GitLab GraphQL session-based authentication, should it work?

Hello all,

I’m currently self-hosting GitLab from the omnibus package at a relative URL (warning: anchor tags don’t seem to work, scroll down to the relative URL section) of my domain (i.e. http://my.domain/gitlab). My own web application is also served from the same domain. This means that the _gitlab_session cookie is indeed present when my own web application makes requests to the GitLab API.

When I run the following inside the JS console to hit the /user endpoint of the REST API:

fetch("http://my.domain/gitlab/api/v4/user").then(x => x.json().then(user => console.log(user)));

Then I do indeed see the correct user info corresponding to the session cookie.
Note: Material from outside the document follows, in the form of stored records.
(* ===== verification/ChaosProxy.v ===== *)
(** * ChaosProxy: the fault-injecting proxy

    [cmd/chaosproxy/main.go]: the settings of the faults, the proxying of a
    request with dropping, delay, repetition and throttling, and the control
    endpoints, over an interface for the network. *)

From stdpp Require Import base option list strings gmap.
From Stdlib Require Import ZArith Lia Ascii QArith.
From S2P Require Import Prelude GoStrings GoPaths JsonText Json Env Messaging FileStores Http Gateway.
Local Open Scope Z_scope.

(** [faults]; the rate is the rational the float stands for. *)
Record faults := mkFaults { f_DelayMs : Z; f_Repeat : bool; f_DropRate : Q; f_ThrottleBPS : Z }.

(** [&controls{}] *)
Definition no_faults : faults := mkFaults 0 false 0 0.

(** What the handler reads of a request. *)
Record px_request := mkPx {
  px_ctx : ctx; px_method : string; px_uri : string; px_header : header; px_body : stream }.

(** The network: sending a request (the answer is a body's handle, a status and
    headers), reading and closing a body, writing to the client, sleeping.
    [io_Flusher] tells whether the response writer is an [http.Flusher]. *)
Class ProxyIO (W : Type) := {
  io_Do : ctx → out_request → GoM W ((nat * Z * header) + error);
  io_Read : nat → Z → GoM W (string * option error);
  io_Close : nat → GoM W unit;
  io_WriteHeader : Z → header → GoM W unit;
  io_Write : string → GoM W (Z * option error);
  io_Flusher : bool;
  io_Flush : GoM W unit;
  io_Sleep : Z → GoM W unit
}.

(** [io.ReadAll(io.LimitReader(r, n))] *)
Definition read_limited (r : stream) (n : Z) : string * option error :=
  if Z.of_nat (String.length (s_bytes r)) <? n then (s_bytes r, s_err r)
  else (str_take (Z.to_nat n) (s_bytes r), None).

Section Proxy.
Context `{Runtime W, ProxyIO W}.

(** [writeError]: the object with the text and the line end of [json.Encoder]. *)
Definition px_error (status : Z) (msg : string) : GoM W unit :=
  _ ← io_WriteHeader status json_header;
  _ ← io_Write (print (JObj [("error", jstring msg)]) +:+ String (ascii_of_nat 10) "");
  mret ().

(** The loop of [copyThrottled], [None] when not finished after [fuel]
    iterations. *)
Fixpoint throttle_loop (fuel : nat) (src : nat) (chunk total : Z) : GoM W (option Z) :=
  match fuel with
  | O => mret None
  | S fuel' =>
      r ← io_Read src chunk;
      let '(buf, err) := r in
      res ← (if bool_decide (buf = "") then mret (inl total)
             else
               wr ← io_Write buf;
               let '(written, werr) := wr in
               let total := wrap64 (total + written) in
               _ ← (if io_Flusher then io_Flush else mret ());
               match werr with
               | Some _ => mret (inr total)
               | None => _ ← io_Sleep (100 * Millisecond); mret (inl total)
               end);
      match res with
      | inr total => mret (Some total)
      | inl total => match err with Some _ => mret (Some total) | None => throttle_loop fuel' src chunk total end
      end
  end.

Definition copyThrottled (fuel : nat) (src : nat) (bps : Z) : GoM W (option Z) :=
  let chunk := Z.quot bps 10 in
  throttle_loop fuel src (if chunk <? 1 then 1 else chunk) 0.

(** [io.Copy] to a writer, with its 32 KiB buffer: the bytes written.  It stops at
    an error of either side and at a short write. *)
Fixpoint copy_loop (fuel : nat) (write : string → GoM W (Z * option error)) (src : nat) (total : Z) : GoM W (option Z) :=
  match fuel with
  | O => mret None
  | S fuel' =>
      r ← io_Read src 32768;
      let '(buf, err) := r in
      if bool_decide (buf = "") then
        match err with Some _ => mret (Some total) | None => copy_loop fuel' write src total end
      else
        wr ← write buf;
        let '(written, werr) := wr in
        let total := wrap64 (total + written) in
        if bool_decide (werr = None) && bool_decide (written = Z.of_nat (String.length buf)) && bool_decide (err = None)
        then copy_loop fuel' write src total
        else mret (Some total)
  end.

(** [io.Discard] *)
Definition discard (s : string) : GoM W (Z * option error) := mret (Z.of_nat (String.length s), None).

Definition count (name label : string) : GoM W unit := modify (emit (MInc name [label])).
Definition traffic (direction : string) (n : Z) : GoM W unit :=
  modify (emit (MAdd "otus_proxy_traffic_bytes_total" [direction] n)).

(** [p.appURL], and whether [http.NewRequestWithContext] accepts a URL. *)
Variables (appURL : string) (url_ok : string → bool).

(** The loop of attempts, each with the same request: the last answer, or [None] when an error was
    reported to the client (or the fuel of a copy ran out, which is [false]). *)
Fixpoint attempts_loop (fuel : nat) (c : ctx) (req : out_request) (left : nat) : GoM W (option (nat * Z * header) * bool) :=
  match left with
  | O => mret (None, true)
  | S left' =>
      if negb (url_ok (oq_url req)) then
        _ ← px_error StatusInternalServerError "не удалось собрать запрос"; mret (None, true)
      else
        resp ← io_Do c req;
        match resp with
        | inr _ =>
            _ ← count "otus_proxy_requests_total" "error";
            _ ← px_error StatusBadGateway "app недоступен";
            mret (None, true)
        | inl (src, status, h) =>
            match left' with
            | O => mret (Some (src, status, h), true)
            | S _ =>
                n ← copy_loop fuel discard src 0;
                match n with
                | None => mret (None, false)
                | Some n =>
                    _ ← traffic "from_app" n;
                    _ ← io_Close src;
                    attempts_loop fuel c req left'
                end
            end
        end
  end.

(** The end of [ServeHTTP]: pass the answer on. *)
Definition pass_on (fuel : nat) (f : faults) (src : nat) (status : Z) (h : header) : GoM W bool :=
  _ ← io_WriteHeader status (map_fold add_values ∅ h);
  written ← (if 0 <? f_ThrottleBPS f then
               _ ← count "otus_proxy_faults_total" "throttle"; copyThrottled fuel src (f_ThrottleBPS f)
             else copy_loop fuel io_Write src 0);
  match written with
  | None => mret false
  | Some n =>
      _ ← traffic "from_app" n;
      _ ← count "otus_proxy_requests_total" "ok";
      _ ← io_Close src;
      mret true
  end.

(** [rand.Float64() < f.DropRate]: the random number is a multiple of 2^-53. *)
Definition dropped (f : faults) : GoM W bool :=
  if Qle_bool (f_DropRate f) 0 then mret false
  else k ← lift_state (draw 9007199254740992); mret (negb (Qle_bool (f_DropRate f) (k # 9007199254740992))).

(** [proxy.ServeHTTP], with the settings read at its start; [false] when a copy
    did not finish within [fuel] reads. *)
Definition ServeHTTP (fuel : nat) (f : faults) (r : px_request) : GoM W bool :=
  drop ← dropped f;
  if (drop : bool) then
    _ ← count "otus_proxy_faults_total" "drop";
    _ ← count "otus_proxy_requests_total" "dropped";
    _ ← px_error StatusBadGateway "запрос оборван прокси";
    mret true
  else
    _ ← (if 0 <? f_DelayMs f
         then _ ← count "otus_proxy_faults_total" "delay"; io_Sleep (wrap64 (f_DelayMs f * Millisecond))
         else mret ());
    let '(body, err) := read_limited (px_body r) (Z.shiftl 1 20) in
    match err with
    | Some _ => _ ← px_error StatusBadRequest "не удалось прочитать тело запроса"; mret true
    | None =>
        _ ← traffic "to_app" (Z.of_nat (String.length body));
        attempts ← (if f_Repeat f && negb (bool_decide (px_method r = "GET"))
                    then _ ← count "otus_proxy_faults_total" "repeat"; mret 2%nat
                    else mret 1%nat);
        res ← attempts_loop fuel (px_ctx r) (mkOut (px_method r) (appURL +:+ px_uri r) (px_header r) (Some body)) attempts;
        match res with
        | (None, finished) => mret finished
        | (Some (src, status, h), _) => pass_on fuel f src status h
        end
    end.

(** ** Control *)

(** [controls.get] and [controls.set], over the settings. *)
Definition ctl_get : GoM (W * faults) faults := gets snd.
Definition ctl_set (f : faults) : GoM (W * faults) unit := modify (λ s, (s.1, f)).

Inductive control_body := CStatus (text : string) | CFaults (f : faults).

Definition controlHealth : reply control_body := write_ok StatusOK (CStatus "работает").

Definition controlGet : GoM (W * faults) (reply control_body) := f ← ctl_get; mret (write_ok StatusOK (CFaults f)).

(** [proxy.controlSet]; the decoded body is [None] when it is not the expected
    JSON. *)
Definition controlSet (body : option faults) : GoM (W * faults) (reply control_body) :=
  match body with
  | None => mret (write_error StatusBadRequest "некорректное тело запроса")
  | Some f =>
      if (f_DelayMs f <? 0) || (f_ThrottleBPS f <? 0) || negb (Qle_bool 0 (f_DropRate f)) || negb (Qle_bool (f_DropRate f) 1)
      then mret (write_error StatusBadRequest "недопустимые значения помех")
      else _ ← ctl_set f; mret (write_ok StatusOK (CFaults f))
  end.

(** The handler of the proxy's port. *)
Definition proxy_handle (fuel : nat) (r : px_request) : GoM (W * faults) bool :=
  f ← ctl_get; on_fst (ServeHTTP fuel f r).

End Proxy.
However, when I make the equivalent request using the GraphQL API:

let query = "query { currentUser { name } }";
let payload = JSON.stringify({query});
let headers = {"Content-Type": "application/json"};

fetch("http://my.domain/gitlab/api/graphql", 
      {method: "POST",
       body: payload,
       headers})
  .then(x => x.json()
  .then(user => console.log(user)))

I receive:

{ data: { currentUser: null } }

It seems that the GraphQL API is not able to pick up the session cookie. Is this intended?

If I add the Authorization: Bearer PERSONAL_TOKEN header then it works fine, but my use case requires that I avoid personal access tokens. Can session cookies be used to authenticate with GraphQL?
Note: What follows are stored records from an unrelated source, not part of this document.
Lemma inv_put p n broker payload ev index body :
  pipe_inv p → pi_queue p !! n = Some (broker, payload) → unmarshal payload = Some ev →
  st_index cfg = Some index → doc_marshal (document_of ev broker) = Some body →
  pipe_inv (pi_put index (FormatInt (ev_ID ev)) body p).
Proof.
  intros Hinv Hq Hu Hi Hb. destruct (pv_queue _ Hinv _ _ _ Hq) as (ev' & Hu' & Hev). rewrite Hu in Hu'. injection Hu' as <-.
  split; cbn.
  - exact (pv_db _ Hinv).
  - exact (pv_rows _ Hinv).
  - exact (pv_queue _ Hinv).
  - exact (pv_delivered _ Hinv).
  - intros m Hm. destruct (pv_acked _ Hinv m Hm) as (b & pl & ev' & Hq' & Hu' & [Hs Hi']). exists b, pl, ev'.
    split_and!; [done..|]. split; [exact Hs|]. intros index' Hindex. rewrite Hi in Hindex. injection Hindex as <-.
    eapply in_index_put; [done..| |done|done|left; by apply Hi'].
    destruct (pv_queue _ Hinv _ _ _ Hq') as (ev2 & Hu2 & Hev2). congruence.
  - exact (pv_by_id _ Hinv).
  - exact (pv_events _ Hinv).
  - intros index' Hindex. rewrite Hi in Hindex. injection Hindex as <-.
    destruct (pv_index _ Hinv index Hi) as [Hex Hdocs]. split; [by apply es_put_exists|].
    intros key b Hk. rewrite docs_in_put in Hk by done. case_decide as Ek.
    + exists ev. split_and!; [exact Hev|done|]. by eapply in_index_put; [..|right].
    + destruct (Hdocs key b Hk) as (ev' & Hev' & <- & Hin). exists ev'. split_and!; [exact Hev'|done|].
      by eapply in_index_put; [..|left].
Qed.

Lemma inv_ack p n broker payload ev :
  pipe_inv p → pi_queue p !! n = Some (broker, payload) → unmarshal payload = Some ev → stored ev p → pipe_inv (pi_ack n p).
Proof.
  intros Hinv Hq Hu Hs. split; cbn.
  - exact (pv_db _ Hinv).
  - exact (pv_rows _ Hinv).
  - exact (pv_queue _ Hinv).
  - exact (pv_delivered _ Hinv).
  - intros m [->%elem_of_singleton|Hm]%elem_of_union; [by exists broker, payload, ev|exact (pv_acked _ Hinv m Hm)].
  - exact (pv_by_id _ Hinv).
  - exact (pv_events _ Hinv).
  - exact (pv_index _ Hinv).
Qed.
I should add, performing the above POST request to the GraphQL endpoint on the production gitlab.com site while signed in also results in null for the current user. From within the JS console:

let query = "query { currentUser { name } }";
let payload = JSON.stringify({query});
let headers = {"Content-Type": "application/json"};

fetch("https://gitlab.com/api/graphql", 
      {method: "POST",
       body: payload,
       headers})
  .then(x => x.json()
  .then(user => console.log(user)))

So it doesn’t appear to be related to the relative URL configuration nor anything else I’ve configured locally.

It appears that POST requests are protected by CSRF tokens. Changing my GraphQL query to use the GET method, and placing the query string into the URL’s ?query= parameter allows the request to be fulfilled successfully.